2.2. Lipid extraction

Lipid extraction was carried out with n-hexane (250 mL) and 50 g samples (ground dried seeds). Soxhlet extraction was done using the Soxhlet apparatus while maceration extraction conditions were conducted with and without Grant OLS 200 orbital shaker (175 rpm) and temperature at 55°C as adapted from Yong and Salimon’s study [15]. The oil extraction by maceration was carried out for 4 hours. The extracted lipids were obtained by filtering the solvent to remove the solid before the hexane was removed using rotary evaporator apparatus at 40°C. The extracted seed oil was subsequently analyzed physicochemically.

2.3. Analytical methods

All analytical determinations were achieved in triplicate. Values of each parameter are expressed as mean ± standard deviation. The samples of the lipid were analyzed for their quality characteristics using the following standard procedures.
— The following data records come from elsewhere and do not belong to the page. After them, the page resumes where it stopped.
(** C7: when the archive has no member for a listed country code, the
    extraction for that code yields the empty list; the build proceeds as if
    the code were not listed, and completes when the other listed members are
    missing or readable; and the built index holds no range labelled with
    that country (every listed code that denotes it being without a
    member). *)
Theorem C7_missing_member_is_skipped
  (l1 l2 : list string) (code : string) (w w1 : World)
  (response : Response) (zones : TarFile) :
  with_retry (fetch all_zones_url) w = (Ok response, w1) ->
  TarFile_open (content response) = Ok zones ->
  getmember zones (zone_member code) = Raise KeyError ->
  download_ip_blocks (mk_mapper [] (Some zones)) code = Ok [] /\
  CountryCidrMapper_init str_upper TarFile_open (l1 ++ code :: l2) w
  = CountryCidrMapper_init str_upper TarFile_open (l1 ++ l2) w /\
  ((forall c, In c (l1 ++ l2) -> missing_or_readable zones c) ->
   exists self,
     CountryCidrMapper_init str_upper TarFile_open (l1 ++ code :: l2) w
     = (Ok self, w1)) /\
  (forall self w',
     CountryCidrMapper_init str_upper TarFile_open (l1 ++ code :: l2) w
     = (Ok self, w') ->
     (forall c, In c (l1 ++ l2) -> str_upper c = str_upper code ->
                getmember zones (zone_member c) = Raise KeyError) ->
     forall e, In e (NETWORK_MAP self) -> country_of e <> str_upper code).
Proof.
  intros Hfetch Hopen Hmissing.
  assert (Hd : download_ip_blocks (mk_mapper [] (Some zones)) code = Ok [])
    by (eapply download_absent; [reflexivity | exact Hmissing]).
  assert (Hsame :
    CountryCidrMapper_init str_upper TarFile_open (l1 ++ code :: l2) w
    = CountryCidrMapper_init str_upper TarFile_open (l1 ++ l2) w).
  { unfold CountryCidrMapper_init, load_country_data, mbind, lift.
    rewrite Hfetch, Hopen. cbn [NETWORK_MAP].
    rewrite (load_codes_skip _ code l1 l2 [] Hd). reflexivity. }
  split; [exact Hd |]. split; [exact Hsame |]. split.
  - intros Hothers. rewrite Hsame.
    destruct (load_codes_total (mk_mapper [] (Some zones)) (l1 ++ l2) []) as [m Hm].
    { intros c Hc. destruct (Hothers c Hc) as [Habs | [decoded Hread]].
      - exists []. eapply download_absent; [reflexivity | exact Habs].
      - eexists. eapply download_readable; [reflexivity | exact Hread]. }
    exists (mk_mapper (sorted_by_start m) (Some zones)).
    unfold CountryCidrMapper_init, load_country_data, mbind, lift, ret.
    rewrite Hfetch, Hopen. cbn [NETWORK_MAP]. rewrite Hm. reflexivity.
  - intros self w' Hinit Hcountry e He Hlabel.
    apply init_Ok in Hinit.
    destruct Hinit as (response' & zones' & nets & Hfetch' & Hopen' & Hload & ->).
    assert (response' = response) by congruence. subst response'.
    assert (zones' = zones) by congruence. subst zones'.
    cbn [NETWORK_MAP] in He. apply (proj1 (sorted_by_start_In _ _)) in He.
    apply load_codes_spec in Hload. destruct Hload as [new [-> Hnew]].
    cbn [app] in He. rewrite Forall_forall in Hnew.
    destruct (Hnew e He) as [_ (c & cidrs & Hc & Hdc & Hne & Hlab)].
    assert (Habs : getmember zones (zone_member c) = Raise KeyError).
    { apply in_app_or in Hc. destruct Hc as [Hc | [<- | Hc]].
      - apply Hcountry; [apply in_or_app; left; exact Hc | congruence].
      - exact Hmissing.
      - apply Hcountry; [apply in_or_app; right; exact Hc | congruence]. }
    rewrite (download_absent (mk_mapper [] (Some zones)) zones c eq_refl Habs) in Hdc.
    apply Ok_inj in Hdc. congruence.
Qed.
2.4. Physical analysis of seed oil

The viscosity of seed oil was determined using Brookfield DV-I with a spindle of S00 at 100 rpm at room temperature. To determine its color, the CIELab coordinates (L*, a*, and b*) were directly read using Hunter Lab DP9000 S/N 90905.

Specific gravity was determined according to the Association of Official Analytical Chemists (AOAC) method No. 40.1.08 (1990) [16]. A 25 mL specific gravity bottle was used. The bottle was weighed (W₀) and then filled with oil, a stopper inserted and then reweighed to give W₁. The oil was substituted with water after washing and drying the bottle and weighed to give W₂. The specific gravity was calculated from the following equation:

$$\text{Specific\hspace{0.17em}gravity}=\frac{({\text{W}}_1-{\text{W}}_0)}{({\text{W}}_2-{\text{W}}_0)}$$ (1)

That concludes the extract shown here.